> Goal of the exercise: For each line in the data below that has the word "Some", copy that line.

★ ★ ★ ★

(* ===== verification/Samples.v ===== *)
(** * Concrete parameters

    Small executable instances of the parameters of the development (cryptography,
    generator, blocks, confirmations, transactions).  They are used only where a
    theorem is applied at a concrete input, to show that its hypotheses can hold. *)

From stdpp Require Import base gmap strings list fin_maps.
From S2P Require Import Prelude Hash Crypto CoreModels DRand.
Open Scope Z_scope.

Module Samples.
Definition byte_sum (l : list Z) : Z := fold_left (fun a b => (a * 31 + b) mod 256) l 7.

Lemma byte_sum_u8 l : is_u8 (byte_sum l).
Proof.
  unfold byte_sum. cut (forall (l : list Z) a, is_u8 a -> is_u8 (fold_left (fun a b => (a * 31 + b) mod 256) l a)).
  { intros H. apply H. by unfold is_u8, u8_max. }
  clear l. induction l as [|x l IH]; intros a Ha; simpl; [done|]. apply IH.
  pose proof (Z.mod_pos_bound (a * 31 + x) 256). unfold is_u8, u8_max. lia.
Qed.

Definition digest : Digest := {|
  sha256 := fun d => replicate 32 (byte_sum d);
  sha256_length := fun d => length_replicate 32 (byte_sum d);
  sha256_bytes := fun d => Forall_replicate is_u8 32 (byte_sum d) (byte_sum_u8 d)
|}.

Definition string_of_bytes (l : list Z) : string :=
  String.string_of_list_ascii (map (fun b => Ascii.ascii_of_N (Z.to_N b)) l).

Lemma string_of_bytes_inj a b :
  Forall is_u8 a -> Forall is_u8 b -> string_of_bytes a = string_of_bytes b -> a = b.
Proof.
  unfold string_of_bytes. intros Ha Hb H.
  apply (f_equal String.list_ascii_of_string) in H.
  rewrite !String.list_ascii_of_string_of_list_ascii in H.
  revert b Hb H. induction Ha as [|x a Hx Ha IH]; intros b Hb H; destruct Hb as [|y b Hy Hb]; try done.
  simpl in H. injection H as Hxy H. f_equal; [|by apply IH].
  apply (f_equal Ascii.N_of_ascii) in Hxy. unfold is_u8, u8_max in *.
  rewrite !Ascii.N_ascii_embedding in Hxy by lia. lia.
Qed.

Definition base58 : Base58 := {| bs58_encode := string_of_bytes; bs58_inj := string_of_bytes_inj |}.

Definition pcg : Pcg := {|
  Pcg32 := Z;
  seed_from_u64 := fun s => s;
  next_u64 := fun g => (u64_wrap (g * 6364136223846793005 + 1442695040888963407), g + 1);
  next_u64_range := fun g => u64_wrap_range _
|}.

Definition ring : Ring := {|
  RingEcdsaKeyPair := list Z;
  RingEd25519KeyPair := list Z;
  ecdsa_from_pkcs8 := fun _ b => Some b;
  ecdsa_public_key := fun k => k;
  ecdsa_sign := fun k _ d => Some (k ++ d);
  ecdsa_verify := fun _ k d s => bool_decide (s = k ++ d);
  ed25519_from_pkcs8 := fun b => Some b;
  ed25519_public_key := fun k => k;
  ed25519_sign := fun k d => k ++ d;
  ed25519_verify := fun k d s => bool_decide (s = k ++ d)
|}.
#[export] Existing Instance ring.

Definition keypair (id : string) : Keys.TrinciKeyPair := Keys.KpEd25519 (Keys.MkEd25519KeyPair (into_bytes id)).
Definition key_id (k : Keys.TrinciPublicKey) : string :=
  match k with Keys.PkEcdsa k => string_of_bytes (Keys.value k) | Keys.PkEd25519 k => string_of_bytes (Keys.ed_0 k) end.

(** The hash with the one-byte value [n] *)
Definition hash (n : Z) : Hash := MkHash (Hashes.layout 0 [n]).

Record block : Type := MkBlock {
  b_builder : option string; b_hash : Hash; b_height : Z; b_prev : Hash; b_txs : Hash; b_rxs : Hash; b_ok : bool
}.
#[export] Instance block_executable : Executable block := {
  get_builder_id := b_builder;
  get_builder_pub_key := fun b => (fun id => Keys.PkEd25519 (Keys.MkEd25519PublicKey (into_bytes id))) <$> b_builder b;
  get_hash := b_hash;
  get_height := b_height;
  get_prev_hash := b_prev;
  get_txs_hash := b_txs;
  get_rxs_hash := b_rxs;
  set_state_hash := fun _ b => b;
  set_txs_hash := fun h b => MkBlock (b_builder b) (b_hash b) (b_height b) (b_prev b) h (b_rxs b) (b_ok b);
  set_rxs_hash := fun h b => MkBlock (b_builder b) (b_hash b) (b_height b) (b_prev b) (b_txs b) h (b_ok b);
  block_new := fun k hs n p _ => MkBlock (Some (key_id k)) (hash n) n p (hash 0) (hash 0) true;
  block_sign := fun _ b => b;
  block_verify := b_ok
}.
#[export] Instance block_laws : ExecutableLaws block.
Proof. by split. Qed.

Record conf : Type := MkConf { c_hash : Hash; c_height : Z; c_round : Z; c_player : string; c_ok : bool }.
#[export] Instance conf_eq_dec : EqDecision conf.
Proof. solve_decision. Defined.
#[export] Instance conf_confirmable : Confirmable conf := {
  get_block_hash := c_hash;
  get_block_height := c_height;
  get_block_round := c_round;
  get_player_id := c_player;
  conf_new := fun h n r k => MkConf h n r (key_id k) true;
  conf_sign := fun _ c => c;
  conf_verify := c_ok
}.
#[export] Instance conf_laws : ConfirmableLaws conf.
Proof. by split. Qed.

Record tx : Type := MkTx { x_hash : Hash; x_ok : bool }.
#[export] Instance tx_transactable : Transactable tx := { tx_get_hash := x_hash; tx_verify := x_ok }.
#[export] Instance tx_serialize : Serialize tx := { rmp_serialize := fun t => Ok (hash_0 (x_hash t)) }.

(** A block of [builder] at [height] on top of the hash [prev], hashed to [n] *)
Definition blk (builder : string) (n height prev : Z) : block :=
  MkBlock (Some builder) (hash n) height (hash prev) (hash 0) (hash 0) true.
(** The vote of [player] for the block hashed to [n] *)
Definition vote (player : string) (n height round : Z) : conf :=
  MkConf (hash n) height round player true.
Definition mktx (n : Z) : tx := MkTx (hash n) true.

Lemma hash_wf n : is_u8 n -> Hashes.wf (hash n).
Proof.
  intros Hn. change (hash n) with (MkHash (Hashes.layout (Hashes.alg_byte Identity) [n])).
  apply Hashes.wf_layout; [by constructor|]. vm_compute. congruence.
Qed.

Definition seed_source : SeedSource.t :=
  SeedSource.new [1; 2; 3; 4; 5; 6; 7; 8] "trinci" (hash 1) (hash 2) (hash 3).

Lemma seed_source_wf : SeedSource.wf seed_source.
Proof.
  unfold SeedSource.wf. split_and!; try (apply hash_wf; by unfold is_u8, u8_max).
  - repeat constructor; vm_compute; congruence.
  - repeat constructor; vm_compute; congruence.
  - vm_compute; split; congruence.
Qed.

Lemma get_seed_xor_witness :
  exists v, SeedSource.get_seed (SeedSource.set_previous_seed 0 seed_source) = Some v /\ is_u64 v /\
    SeedSource.get_seed seed_source = Some (Z.lxor v (SeedSource.previous_seed seed_source)).
Proof. exact (SeedTheorems.get_seed_xor seed_source seed_source_wf). Defined.

Lemma from_bytes_as_bytes_witness :
  exists bs, Hashes.as_bytes (hash 7) = Some bs /\ Hashes.from_bytes bs = Ok (hash 7) /\ Hashes.visit_bytes bs = Ok (hash 7).
Proof. apply (Hashes.from_bytes_as_bytes (hash 7)), hash_wf. unfold is_u8, u8_max. lia. Defined.
End Samples.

★ ★ ★ ★

> Solution below:
  ecdsa_from_pkcs8 := fun _ b => Some b;
  ecdsa_sign := fun k _ d => Some (k ++ d);
  ed25519_from_pkcs8 := fun b => Some b;
  block_new := fun k hs n p _ => MkBlock (Some (key_id k)) (hash n) n p (hash 0) (hash 0) true;
  MkBlock (Some builder) (hash n) height (hash prev) (hash 0) (hash 0) true.
  exists v, SeedSource.get_seed (SeedSource.set_previous_seed 0 seed_source) = Some v /\ is_u64 v /\
    SeedSource.get_seed seed_source = Some (Z.lxor v (SeedSource.previous_seed seed_source)).
  exists bs, Hashes.as_bytes (hash 7) = Some bs /\ Hashes.from_bytes bs = Ok (hash 7) /\ Hashes.visit_bytes bs = Ok (hash 7).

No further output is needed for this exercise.